Problem statement: Output exactly the lines that run from the line with "cf_SourceSetupRate := cf_SourceSetupRate" to the end of the material, both ends included, and no other lines.

Task input:
Definition ci_set_active (v : Z) (c : circuit) : circuit :=
  {| ci_hop := ci_hop c; ci_in := ci_in c; ci_inbound := ci_inbound c; ci_nextID := ci_nextID c;
     ci_isExit := ci_isExit c; ci_hopIndex := ci_hopIndex c; ci_born := ci_born c;
     ci_fwdSeq := ci_fwdSeq c; ci_bwdSeq := ci_bwdSeq c; ci_next := ci_next c;
     ci_replies := ci_replies c; ci_fwd := ci_fwd c; ci_bwd := ci_bwd c; ci_active := v;
     ci_expiry := ci_expiry c; ci_unwatched := ci_unwatched c |}.

Definition ci_set_expiry (v : option Z) (c : circuit) : circuit :=
  {| ci_hop := ci_hop c; ci_in := ci_in c; ci_inbound := ci_inbound c; ci_nextID := ci_nextID c;
     ci_isExit := ci_isExit c; ci_hopIndex := ci_hopIndex c; ci_born := ci_born c;
     ci_fwdSeq := ci_fwdSeq c; ci_bwdSeq := ci_bwdSeq c; ci_next := ci_next c;
     ci_replies := ci_replies c; ci_fwd := ci_fwd c; ci_bwd := ci_bwd c; ci_active := ci_active c;
     ci_expiry := v; ci_unwatched := ci_unwatched c |}.

Definition ci_set_unwatched (v : bool) (c : circuit) : circuit :=
  {| ci_hop := ci_hop c; ci_in := ci_in c; ci_inbound := ci_inbound c; ci_nextID := ci_nextID c;
     ci_isExit := ci_isExit c; ci_hopIndex := ci_hopIndex c; ci_born := ci_born c;
     ci_fwdSeq := ci_fwdSeq c; ci_bwdSeq := ci_bwdSeq c; ci_next := ci_next c;
     ci_replies := ci_replies c; ci_fwd := ci_fwd c; ci_bwd := ci_bwd c; ci_active := ci_active c;
     ci_expiry := ci_expiry c; ci_unwatched := v |}.

Record RelayConfig : Type := {
  rc_Period : Z;
  rc_QueueCells : Z;
  rc_Peers : option (bytes -> option bytes);
  rc_Deliver : option (Z -> bytes -> option bytes)
}.

Record Relay : Type := {
  rl_cfg : RelayConfig;
  rl_gate : Gate;
  rl_onion : OnionRing;
  rl_circuits : gmap Z circuit;
  rl_owners : gmap nat Z;
  rl_closedLinks : gset nat;
  rl_sent : list (nat * Cell);
  rl_hops : Z
}.

Definition rl_set_gate (v : Gate) (r : Relay) : Relay :=
  {| rl_cfg := rl_cfg r; rl_gate := v; rl_onion := rl_onion r; rl_circuits := rl_circuits r;
     rl_owners := rl_owners r; rl_closedLinks := rl_closedLinks r; rl_sent := rl_sent r;
     rl_hops := rl_hops r |}.
(* ===== verification/Peers.v ===== *)
(** * Peers: the descriptors of the other nodes a node keeps

    Models [peerCache] of [src/cmd/relay/peers.go] and [servedFrom] of
    [src/cmd/relay/admin.go].  A node asks each roster peer for its bundle,
    checks it under the roster's anchor, and serves the bundles it holds as one
    mirror.  A reading of the clock is an argument, in nanoseconds of the wall
    clock, and so is what a fetch brought and what the node serves of itself; the
    lock is left out and each critical section is one step.  Log lines are left
    out, the classes of failure they print are kept. *)

From Stdlib Require Import Strings.Byte Strings.String.
From stdpp Require Import relations.
From S2P Require Import Prelude Effects Crypto Toy Text Json Addr Cert Setup Pki Roster Fetch.

Definition peerRetry : Z := 5 * Second.
Definition maxCheckEvery : Z := Minute.
Definition maxInt64 : Z := 2 ^ 63 - 1.

(** ** What a bundle says of its own end *)

Record served : Type := {
  sv_bundle : bytes;
  sv_notAfter : Z;
  sv_published : Z;
  sv_expires : Z
}.

Section Served.
Context {P : CryptoProvider}.

Definition servedFrom (b : bytes) : res served :=
  let? bundle := ParseBundle b in
  let? c := ParseCert (bu_Cert bundle) in
  let? d := ParseDescriptor (bu_Descriptor bundle) in
  Ok {| sv_bundle := b; sv_notAfter := ct_NotAfter c; sv_published := de_Published d; sv_expires := de_Expires d |}.

End Served.

(** ** Failures *)

Definition pkiFailures : list sentinel :=
  [pki_ErrFormat; pki_ErrVersion; pki_ErrSuite; pki_ErrUnknownCA; pki_ErrCertSignature; pki_ErrCertTime;
   pki_ErrWrongAddr; pki_ErrCertMismatch; pki_ErrDescSignature; pki_ErrDescTime; pki_ErrKeySize; pki_ErrDuplicate].

Inductive class : Type :=
| ClassStatus (code : Z)
| ClassTooLarge
| ClassKnown (s : sentinel)
| ClassOther (text : string).

#[export] Instance class_eq_decision : EqDecision class.
Proof. solve_decision. Defined.

Definition failureClass (err : fetchError) (otherwise : string) : class :=
  match err with
  | StatusError code _ => ClassStatus code
  | TooLarge => ClassTooLarge
  | FetchOther e =>
      match List.find (errors_is e) pkiFailures with
      | Some known => ClassKnown known
      | None => ClassOther otherwise
      end
  end.

(** ** The cache *)

Record peerEntry : Type := {
  pe_bundle : bytes;
  pe_linkPub : bytes;
  pe_due : Z;
  pe_expires : Z
}.

Record mirror : Type := { mi_body : bytes; mi_until : Z }.

(** [verifiedPeer] under an anchor, or [unverifiedPeer]. *)
Inductive reader : Type := ByAnchor (a : Anchor) | WithoutAuth.

Record peerCache : Type := {
  pc_self : bytes;
  pc_addrs : list bytes;
  pc_read : reader;
  pc_retry : Z;
  pc_entries : gmap bytes peerEntry;
  pc_failed : gmap bytes class;
  pc_mirror : option mirror
}.

Definition with_entries (es : gmap bytes peerEntry) (f : gmap bytes class) (c : peerCache) : peerCache :=
  {| pc_self := pc_self c; pc_addrs := pc_addrs c; pc_read := pc_read c; pc_retry := pc_retry c;
     pc_entries := es; pc_failed := f; pc_mirror := pc_mirror c |}.

Definition with_mirror (m : option mirror) (c : peerCache) : peerCache :=
  {| pc_self := pc_self c; pc_addrs := pc_addrs c; pc_read := pc_read c; pc_retry := pc_retry c;
     pc_entries := pc_entries c; pc_failed := pc_failed c; pc_mirror := m |}.

Definition newPeerCache (self : bytes) (retry : Z) (addrs : list bytes) (read : reader) : peerCache :=
  {| pc_self := self; pc_addrs := addrs; pc_read := read;
     pc_retry := if retry <=? 0 then peerRetry else retry;
     pc_entries := ∅; pc_failed := ∅; pc_mirror := None |}.

(** An entry that has not run out at second [now]. *)
Definition live_entry (c : peerCache) (addr : bytes) (now : Z) : option peerEntry :=
  match pc_entries c !! addr with
  | Some e => if pe_expires e <=? now then None else Some e
  | None => None
  end.

Section Cache.
Context {P : CryptoProvider}.

Definition peer_policy (a : Anchor) : Policy := {| po_Anchor := a; po_Skew := Skew; po_MaxLife := 0 |}.

Definition verifiedPeer (a : Anchor) (addr bundle : bytes) (now : Z) : M peerEntry :=
  let! v := Verify (peer_policy a) addr bundle now in
  let! s := lift (servedFrom bundle) in
  retM {| pe_bundle := bundle; pe_linkPub := ve_LinkPub v;
          pe_due := sv_published s + Z.quot (sv_expires s - sv_published s) 2; pe_expires := sv_expires s |}.

Definition unverifiedPeer (addr bundle : bytes) (now : Z) : M peerEntry :=
  let! nodes := Unverified [addr] [bundle] in
  match nodes with
  | v :: _ => retM {| pe_bundle := bundle; pe_linkPub := ve_LinkPub v;
                      pe_due := Unix (now + maxCheckEvery); pe_expires := maxInt64 |}
  | [] => failM (Other "index out of range")
  end.

Definition read_peer (r : reader) : bytes -> bytes -> Z -> M peerEntry :=
  match r with
  | ByAnchor a => verifiedPeer a
  | WithoutAuth => unverifiedPeer
  end.

(** Whether a peer is asked at second [now]: it is missing, due or run out. *)
Definition asks (c : peerCache) (addr : bytes) (now : Z) : bool :=
  match pc_entries c !! addr with
  | Some e => pe_due e <=? now
  | None => true
  end.

(** The class of a failure is noted once; the entry held so far stays. *)
Definition note_failure (addr : bytes) (cause : class) (c : peerCache) : peerCache :=
  if bool_decide (pc_failed c !! addr = Some cause) then c
  else with_entries (pc_entries c) (<[addr := cause]> (pc_failed c)) c.

(** One turn of the loop of [refresh], with what the fetch brings if the peer is asked. *)
Definition refresh_peer (addr : bytes) (now : Z) (answer : result fetchError bytes) (c : peerCache) (w : World)
    : peerCache * World :=
  if negb (asks c addr (Unix now)) then (c, w)
  else
    match answer with
    | Err e => (note_failure addr (failureClass e "no answer") c, w)
    | Ok bundle =>
        match read_peer (pc_read c) addr bundle now w with
        | (Err e, w') => (note_failure addr (failureClass (FetchOther e) "not verified") c, w')
        | (Ok fresh, w') => (with_entries (<[addr := fresh]> (pc_entries c)) (delete addr (pc_failed c)) c, w')
        end
    end.
(** The configuration of the relay at a moment: what a peer is changes with the node. *)
Definition relayConfig (p : process) (n : Node.node) (t : Node.Moment) : Limits.Config * RelayConfig * option OnionRing :=
  let l := ps_limits p in
  ({| Limits.cf_QueueCells := ps_queue p;
      Limits.cf_SetupCache := Node.cf_setupCache (ps_node p);
      cf_Period := ps_period p;
      cf_HandshakeTimeout := cf_HandshakeTimeout l;
      cf_SetupTimeout := cf_SetupTimeout l;
      cf_WriteTimeout := cf_WriteTimeout l;
      cf_IdleTimeout := cf_IdleTimeout l;
      cf_CircuitLifetime := cf_CircuitLifetime l;
      cf_MaxHandshakes := cf_MaxHandshakes l;
      cf_MaxHandshakesPerSource := cf_MaxHandshakesPerSource l;
      cf_MaxLinks := cf_MaxLinks l;
      cf_MaxLinksPerSource := cf_MaxLinksPerSource l;
      cf_SourceLinkRate := cf_SourceLinkRate l;
      cf_SourceLinkBurst := cf_SourceLinkBurst l;
      cf_SourceSetupRate := cf_SourceSetupRate l;
      cf_SourceSetupBurst := cf_SourceSetupBurst l |},
   {| rc_Period := ps_period p;
      rc_QueueCells := ps_queue p;
      rc_Peers := if Node.cf_auth (ps_node p) then Some (fun addr => Node.peerKey n addr t) else None;
      rc_Deliver := Some (fun _ payload => if ps_echo p then Some payload else None) |},
   Node.ks_ring <$> Node.nd_onion n).

(** ** serveNode *)

(** What is held until the process ends: the link key, the keys of the onion ring, the
    keys of the identity, the relay, the listeners (for cells, of the info port, of the
    admin port) and the goroutine that looks after the onion keys. *)
Inductive resource : Type := StaticKey | OnionKeys | IdentityKeys | TheRelay | Listener (i : nat) | OnionLoop.

#[export] Instance resource_eq_dec : EqDecision resource.
Proof. solve_decision. Defined.

Inductive job : Type := ServeCells | ServeInfo | ServeAdmin (enrollment : bool) | KeepFresh | KeepOnion | KeepPeers | Counters.

Inductive line : Type := WarnNoRotation | AwaitingEnrollment | Listening.

Inductive event : Type := Got (r : resource) | Gave (r : resource) | Started (j : job) | Logged (l : line).

(** The run so far, and the releases that are deferred, the last first. *)
Record Held : Type := { he_world : World; he_log : list event; he_defers : list resource }.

Solution for this task:
      cf_SourceSetupRate := cf_SourceSetupRate l;
      cf_SourceSetupBurst := cf_SourceSetupBurst l |},
   {| rc_Period := ps_period p;
      rc_QueueCells := ps_queue p;
      rc_Peers := if Node.cf_auth (ps_node p) then Some (fun addr => Node.peerKey n addr t) else None;
      rc_Deliver := Some (fun _ payload => if ps_echo p then Some payload else None) |},
   Node.ks_ring <$> Node.nd_onion n).

(** ** serveNode *)

(** What is held until the process ends: the link key, the keys of the onion ring, the
    keys of the identity, the relay, the listeners (for cells, of the info port, of the
    admin port) and the goroutine that looks after the onion keys. *)
Inductive resource : Type := StaticKey | OnionKeys | IdentityKeys | TheRelay | Listener (i : nat) | OnionLoop.

#[export] Instance resource_eq_dec : EqDecision resource.
Proof. solve_decision. Defined.

Inductive job : Type := ServeCells | ServeInfo | ServeAdmin (enrollment : bool) | KeepFresh | KeepOnion | KeepPeers | Counters.

Inductive line : Type := WarnNoRotation | AwaitingEnrollment | Listening.

Inductive event : Type := Got (r : resource) | Gave (r : resource) | Started (j : job) | Logged (l : line).

(** The run so far, and the releases that are deferred, the last first. *)
Record Held : Type := { he_world : World; he_log : list event; he_defers : list resource }.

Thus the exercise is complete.